Army Considers Cutting Popular Education Benefits Amid Recruitment Struggles

The Army spends on average over $200 million a year to help soldiers pay college tuition and career training fees.
Army Considers Cutting Popular Education Benefits Amid Recruitment Struggles
Members of the U.S. Army salute during a ceremony at Fort Moore, Georgia, on May 11, 2023. (Cheney Orr/AFP via Getty Images)
Bill Pan
4/11/2024
Updated:
4/12/2024
0:00

Amid a historical shortage of new recruits, the U.S. Army is weighing options to curtail two of its most popular education benefit programs, a decision that could affect more than 100,000 student soldiers who rely on those funds.

The benefits that might face the chopping block are Tuition Assistance and Credentialing Assistance programs. Widely popular among the rank-and-file, the two programs are among the service’s premier tools to attract new recruits and keep experienced soldiers from leaving.

Through the Tuition Assistance program, the Army will pay a soldier’s college tuition up to $250 per semester hour of credit, with a cap of $4,500 per year. The program, which serves 101,000 soldiers per year on average, has cost the Army an average of $218 million each year since it was launched in 1999.

The Army Credentialing Assistance program, established in January 2020, provides up to $4,000 per year to help a soldier earn civilian credentials such as a commercial truck driver’s license or an IT technician certificate. The money can be used to cover classroom learning, books, study guides, and any test fees or related expenses.
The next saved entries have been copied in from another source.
(** Every step keeps the invariant, is a step of the electors and an execution
    of the system. *)
Lemma fleet_step_ok f f' :
  fleet_step f f' -> fleet_ok f -> cluster_reachable (f_cluster f) -> fleet_ok f'.
Proof.
  intros Hs Hok Hcl. pose proof Hok as [_ _ H3 H4 H5].
  destruct Hs as [i sv rs ad ps B ts w Hb|i e le p rs ad ps B ts w Hle Hp He|
    i e le p rs ad ps B ts w Hle Hp He Hc|i p cl ps B ts w Hp|i c le p rs ad ps B ts w Hle Hp Hc Ht|
    i c p cl ps B ts w Hp Hc Ht|ts1 t ts2 b e w w' cl ps B Hb|ts1 t ts2 p p' cl ps B w Hp Hb|
    i k q p cl ps B ts w Hp Ha Hq|i p cl ps B ts w Hp Hc| | |i le rs ad ps B ts w Hle|s rs ad ps B ts w|];
    cbn [f_cluster f_procs f_booted f_tasks f_world] in *.
  - by apply fleet_ok_boot.
  - rewrite <- (insert_id ps i p Hp). by eapply fleet_ok_elector; [..|congruence|].
  - eapply fleet_ok_elector; [done..| |done]. intros _. apply release_gives_up.
    pose proof (cluster_reachable_ok _ Hcl) as (_ & Hel & _). apply (ok_belief _ _ (Hel i le Hle)).
  - eapply fleet_ok_process; [done|done| |done|done]. eauto.
  - apply fleet_ok_spawn; [by eauto| |done]. by intros k [= <-].
  - eapply fleet_ok_process; [done|done| |done|done]. eauto.
  - destruct (H3 t ltac:(set_solver)) as [p Hp]. rewrite <- (insert_id ps (t_owner t) p Hp).
    eapply fleet_ok_process; [done|done| | |done].
    + intros t' Ht'. apply elem_of_app in Ht' as [?|[->|?]%elem_of_cons]; [..|exists t; set_solver|];
        exists t'; set_solver.
    + unfold background_keys in *. rewrite omap_app in *. done.
  - eapply fleet_ok_process; [done| | | |done].
    + by rewrite (body_done_elector _ _ _ Hb).
    + intros t' Ht'. exists t'. set_solver.
    + eapply sublist_NoDup; [done|]. unfold background_keys. rewrite !omap_app. apply sublist_app; [done|].
      simpl. case_match; [by constructor|done].
  - apply fleet_ok_spawn; [by eauto|done|done].
  - eapply fleet_ok_process; [done|done| |done|done]. eauto.
  - by apply fleet_ok_gone.
  - by apply fleet_ok_gone.
  - destruct Hok as [H1 H2 _ _ _]. destruct (proj1 (H1 i) ltac:(eauto)) as [p Hp]. simpl in Hp.
    rewrite <- (insert_id ps i p Hp). eapply fleet_ok_elector; [done..| |by split].
    intros Hr. by apply (H5 i p le).
  - by destruct Hok.
  - by destruct Hok.
Qed.

Lemma fleet_step_refines f f' :
  fleet_step f f' -> fleet_ok f ->
  rtc cluster_step (f_cluster f) (f_cluster f') /\ rtc sys_step (abstract f) (abstract f').
Proof.
  intros Hs Hok. unfold abstract.
  destruct Hs; cbn [f_cluster f_procs f_booted f_tasks f_world] in *; rewrite ?in_flight_snoc;
    (split; [try done; try (apply rtc_once; by constructor)|try done]).
  - apply rtc_once. constructor. by apply (fleet_ok_boot i sv rs ad ps B ts w).
  - apply rtc_once, sys_start. apply (tick_body_request CCollector).
  - apply rtc_once, sys_start, tick_body_request.
  - unfold in_flight. rewrite !map_app. apply rtc_once, sys_call. by apply body_call_pool with (e := e).
  - unfold in_flight. rewrite !map_app. apply rtc_once. apply sys_stop.
  - apply rtc_once, sys_start. by eapply incoming_request.
  - apply (without_steps i ts w []).
  - apply (without_steps i ts w []).
  - apply rtc_once. apply sys_redis.
Qed.

Lemma fleet_initial_ok f : fleet_initial f -> fleet_ok f.
Proof.
  intros (Hc & Hp & Hb & Ht & _). split; rewrite ?Hc, ?Hp, ?Hb, ?Ht; simpl.
  - intros i. by rewrite !lookup_empty.
  - intros i. rewrite lookup_empty. by intros [].
  - intros t Hin. by apply not_elem_of_nil in Hin.
  - constructor.
  - intros i p le Hi. by rewrite lookup_empty in Hi.
Qed.

Lemma fleet_reachable_inv f :
  fleet_reachable f -> fleet_ok f /\ reachable (abstract f) /\ cluster_reachable (f_cluster f).
Proof.
  intros (f0 & Hi & Hr). pose proof (fleet_initial_ok f0 Hi) as Hok0.
  assert (Ha : reachable (abstract f0)).
  { destruct Hi as (_ & _ & _ & Ht & Hd). exists (abstract f0). split; [|done]. unfold abstract. by rewrite Ht. }
  assert (Hc : cluster_reachable (f_cluster f0)) by (destruct Hi as (-> & _); apply rtc_refl).
  clear Hi. induction Hr as [|f1 f2 f3 Hs _ IH]; [done|].
  destruct (fleet_step_refines _ _ Hs Hok0) as [Hcs Hss]. apply IH.
  - by eapply fleet_step_ok.
  - destruct Ha as (c0 & Hi & Hr). exists c0. split; [done|]. by etransitivity.
  - unfold cluster_reachable in *. by etransitivity.
Qed.

(** ** Replicas that are not the leader *)

(** What IsLeader answers in process [i]. *)
Definition led (i : nat) (f : fleet) : bool :=
  match (f_cluster f).1 !! i with Some le => IsLeader le | None => false end.

(** Nothing is left to call. *)
Definition finished (b : body) : bool :=
  match b with Plain (Ret _) | Scaling (Ret _) | Collecting (Ret _) => true | _ => false end.

(** A turn of the loop [c] of process [i] with a call left to make. *)
Definition turn_of (i : nat) (c : component) (t : task) : Prop :=
  t_owner t = i /\ t_role t = Background c /\ finished (t_body t) = false.

(** The same turn, some calls later. *)
Definition continues : body -> body -> Prop := rtc (fun b b' => exists e w w', body_call b e w = Some (b', w')).

Lemma standby_tick_finished c p : gated c = true -> finished (tick_body c false p) = true.
Proof. by destruct c. Qed.

Lemma called_unfinished b e w b' w' : body_call b e w = Some (b', w') -> finished b = false.
Proof. by destruct b as [[]|[]|[]]. Qed.

(** Where a turn with a call left comes from: it was in flight before, or it
    was started by a process whose flag was up. *)
Definition starts_led (i : nat) (c : component) (f : fleet) (b : body) : Prop :=
  exists le p, (f_cluster f).1 !! i = Some le /\ f_procs f !! i = Some p /\ IsLeader le = true /\
    c ∈ p_loops p /\ b = tick_body c true p.

Lemma step_turns f f' i c t :
  fleet_step f f' -> gated c = true -> t ∈ f_tasks f' -> turn_of i c t ->
  (exists t0, t0 ∈ f_tasks f /\ turn_of i c t0 /\ continues (t_body t0) (t_body t)) \/
  starts_led i c f (t_body t).
Proof.
  intros Hs Hg Hin Ht.
  assert (Hold : t ∈ f_tasks f ->
    exists t0, t0 ∈ f_tasks f /\ turn_of i c t0 /\ continues (t_body t0) (t_body t)) by (intros; by exists t).
  destruct Hs as [| | | |j c0 le p rs ad ps B ts w Hle Hp Hc Hn| |ts1 t0 ts2 b e w w' cl ps B Hb| |j k q p cl ps B ts w Hp Ha Hi| | | | | |];
    cbn [f_tasks f_cluster f_procs] in *; try (left; by apply Hold).
  - apply elem_of_app in Hin as [Hin|Hin]; [left; by apply Hold|]. apply list_elem_of_singleton in Hin as ->.
    destruct Ht as (_ & [= <-] & _). done.
  - apply elem_of_app in Hin as [Hin|Hin]; [left; by apply Hold|]. apply list_elem_of_singleton in Hin as ->.
    destruct Ht as (<- & [= <-] & Hf). simpl in *. right. exists le, p. destruct (IsLeader le) eqn:El; [done|].
    by rewrite standby_tick_finished in Hf.
  - left. apply elem_of_app in Hin as [Hin|[->|Hin]%elem_of_cons]; [apply Hold; set_solver| |apply Hold; set_solver].
    exists t0. split; [set_solver|]. destruct Ht as (Ho & Hr & _). simpl in *.
    split; [split; [done|]; split; [done|by eapply called_unfinished]|]. apply rtc_once. by eexists _, _, _.
  - left. apply Hold. set_solver.
  - apply elem_of_app in Hin as [Hin|Hin]; [left; by apply Hold|]. apply list_elem_of_singleton in Hin as ->.
    by destruct Ht as (_ & [=] & _).
  - left. apply Hold. by apply list_elem_of_filter in Hin as [_ Hin].
  - left. apply Hold. by apply list_elem_of_filter in Hin as [_ Hin].
Qed.

(** Every turn with a call left was already in flight in [f]. *)
Definition from_before (i : nat) (f f' : fleet) : Prop :=
  forall c t, gated c = true -> t ∈ f_tasks f' -> turn_of i c t ->
    exists t0, t0 ∈ f_tasks f /\ turn_of i c t0 /\ continues (t_body t0) (t_body t).

Lemma standby_step i f f' : fleet_step f f' -> led i f = false -> from_before i f f'.
Proof.
  intros Hs Hl c t Hg Hin Ht. destruct (step_turns f f' i c t Hs Hg Hin Ht) as [|(le & p & Hle & _ & E & _)];
    [done|]. unfold led in Hl. rewrite Hle in Hl. congruence.
Qed.

Lemma from_before_trans i f1 f2 f3 : from_before i f1 f2 -> from_before i f2 f3 -> from_before i f1 f3.
Proof.
  intros H12 H23 c t Hg Hin Ht. destruct (H23 c t Hg Hin Ht) as (t2 & Hin2 & Ht2 & Hc2).
  destruct (H12 c t2 Hg Hin2 Ht2) as (t1 & Hin1 & Ht1 & Hc1). exists t1. split; [done|]. split; [done|].
  by etransitivity.
Qed.

Lemma from_before_refl i f : from_before i f f.
Proof. intros c t _ Hin Ht. by exists t. Qed.

(** The elector of [i] has returned, or the process is gone. *)
Definition retired (i : nat) (f : fleet) : Prop :=
  i ∈ f_booted f /\ forall p, f_procs f !! i = Some p -> p_elector p = false.

Lemma retired_step i f f' : fleet_step f f' -> retired i f -> retired i f'.
Proof.
  intros Hs [Hb Hp].
  assert (Hset : forall (ps : gmap nat process) j p p', ps !! j = Some p -> (p_elector p = false -> p_elector p' = false) ->
    (forall q, ps !! i = Some q -> p_elector q = false) ->
    forall q, <[j := p']> ps !! i = Some q -> p_elector q = false).
  { intros ps j p p' Hj Hpp Hall q Hq. apply lookup_insert_Some in Hq as [[-> <-]|[_ Hq]]; eauto. }
  destruct Hs; cbn [f_booted f_procs] in *; (split; [set_solver|cbn [f_procs]; try done]);
    try (by eapply Hset).
  - intros q Hq. apply lookup_insert_Some in Hq as [[-> _]|[_ Hq]]; [contradiction|by apply Hp].
  - eapply Hset; [done| |done]. by rewrite (body_done_elector _ _ _ H1).
  - intros q Hq. apply lookup_delete_Some in Hq as [_ Hq]. by apply Hp.
  - intros q Hq. apply lookup_delete_Some in Hq as [_ Hq]. by apply Hp.
Qed.

Lemma retired_not_led i f : fleet_ok f -> retired i f -> led i f = false.
Proof.
  intros [H1 _ _ _ H5] [_ Hp]. unfold led. destruct ((f_cluster f).1 !! i) as [le|] eqn:E; [|done].
  destruct (proj1 (H1 i) ltac:(by rewrite E)) as [p Hi]. by apply (H5 i p le); [..|apply Hp].
Qed.

(** C6: scheduling starts under the lock.  In every execution of any number of
    replicas, a turn of the scheduling loop, the reaper, the retry poller or
    the autoscaler that gets to make a call is started only in a process whose
    elector is still running and keeps the connection it locked on; and as long
    as that session is alive it holds the advisory lock, and no other replica
    with a live session believes to be leader. *)
Theorem turns_start_under_lock f f' i c t :
  fleet_reachable f -> fleet_step f f' -> gated c = true ->
  t ∈ f_tasks f' -> turn_of i c t -> (forall t0, t0 ∈ f_tasks f -> ~ turn_of i c t0) ->
  exists le p s, (f_cluster f).1 !! i = Some le /\ f_procs f !! i = Some p /\
    t_body t = tick_body c true p /\ p_elector p = true /\ le_conn le = Some s /\
    (s ∈ ad_alive (f_cluster f).2 -> ad_holder (f_cluster f).2 = Some (s, 1%nat) /\
       forall j, live_leader (f_cluster f) j -> j = i).
Proof.
  intros Hf Hs Hg Hin Ht Hnone. destruct (fleet_reachable_inv f Hf) as (Hok & _ & Hc%cluster_reachable_ok).
  destruct (step_turns f f' i c t Hs Hg Hin Ht) as [(t0 & Hin0 & Ht0 & _)|(le & p & Hle & Hp & El & _ & Eb)];
    [by destruct (Hnone t0 Hin0)|].
  pose proof Hc as (_ & Hel & _). destruct (proj1 (ok_belief _ _ (Hel i le Hle)) El) as [s Es].
  exists le, p, s. split_and!; [done..| |done|].
  - destruct (p_elector p) eqn:Ep; [done|]. by rewrite (fo_returned f Hok i p le Hp Hle Ep) in El.
  - intros Ha. split; [by eapply live_leader_holds|]. intros j Hj. eapply live_leaders_agree; [done|exact Hj|].
    by exists le, s.
Qed.

(** C7: a replica that is not the leader starts no scheduling.  While a
    replica's flag is down, its scheduling loop, reaper, retry poller and
    autoscaler make calls only to finish turns that were in flight when it went
    down.  Once its elector has returned at shutdown the flag stays down, and
    the same holds for good, whatever the other replicas, the network and the
    stores do and although the process may go on serving. *)
Theorem only_leaders_schedule f f' i :
  fleet_reachable f ->
  (rtc (fun a b => fleet_step a b /\ led i a = false) f f' -> from_before i f f') /\
  (retired i f -> rtc fleet_step f f' -> led i f' = false /\ from_before i f f').
Proof.
  intros Hf. split.
  - clear Hf. induction 1 as [|f1 f2 f3 [Hs Hl] _ IH]; [apply from_before_refl|].
    eapply from_before_trans; [by apply standby_step|done].
  - intros Hret Hr. destruct (fleet_reachable_inv f Hf) as (Hok & _ & Hc). clear Hf.
    induction Hr as [|f1 f2 f3 Hs _ IH]; [split; [by apply retired_not_led|apply from_before_refl]|].
    destruct IH as [Hl Hb].
    + by eapply retired_step.
    + by eapply fleet_step_ok.
    + destruct (fleet_step_refines _ _ Hs Hok) as [Hcs _]. unfold cluster_reachable in *. by etransitivity.
    + split; [done|]. eapply from_before_trans; [|done]. by apply standby_step, retired_not_led.
Qed.
End fleet.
Although the Army has historically seen sponsoring its members’ education as a way to prepare them for successful transition into civilian workforce, it is now seeking to reduce those benefits in the face of persistent recruitment and retention problems.

“It’s a great program. We support it,” Army Secretary Christine Wormuth said Wednesday during a budget request hearing before the House Appropriations Defense subcommittee.

“We know our soldiers value certifications that they can then use when they leave the Army,” said Ms. Wormuth, the Army’s top civilian officer. “The challenge we have is we didn’t frankly really put any guardrails around the program to help us scope it.”

Earlier this month, word broke out that the Army is looking to cut the Credentialing Assistance benefits from $4,000 per year to $1,000 per year, but it’s unclear what specific changes would be made to the Tuition Assistance program.

At Wednesday’s hearing, Ms. Wormuth said that Army officials might be placing a limit on the number of credentials a soldier can pursue each year or over the course of one’s career in the Army.

“What we are looking at is rather than having soldiers be able to pursue an unlimited number of credentials every year in perpetuity, we may look at saying that soldiers could do one certification a year,” Ms. Wormuth told the members of Congress. “Maybe have sort of a cap on the number of certifications they can get over the duration of their time in the Army—really just to try to manage the costs of the program a little bit better.”

“That’s sort of how we’re thinking right now,” she said. “And those kinds of guardrails are very similar to what our sister services have done in the Air Force and the Navy.”

Should any change be made, they won’t affect the post-9/11 GI Bill, which is not operated by the U.S. Department of Defense, but the Department of Veterans Affairs.

The move comes as the Army failed to meet its recruiting goals for two consecutive years since the end of the COVID-19 pandemic.

Last year, the service reported coming up 10,000 soldiers short of the target of having 65,000 new members to make up the gaps in its ranks.

In 2022, it missed the goal by 15,000 troops, marking a 25 percent miss from the 60,000 new soldiers it sought to bring in.

“We’re working around the clock to overcome our recruiting challenges,” Ms. Wormuth said Wednesday, adding that the Army’s latest efforts have made “solid” progress by attracting “a lot of interest” from potential enlistees, including high school and college students.

“We are doing better this year,” she told the lawmakers.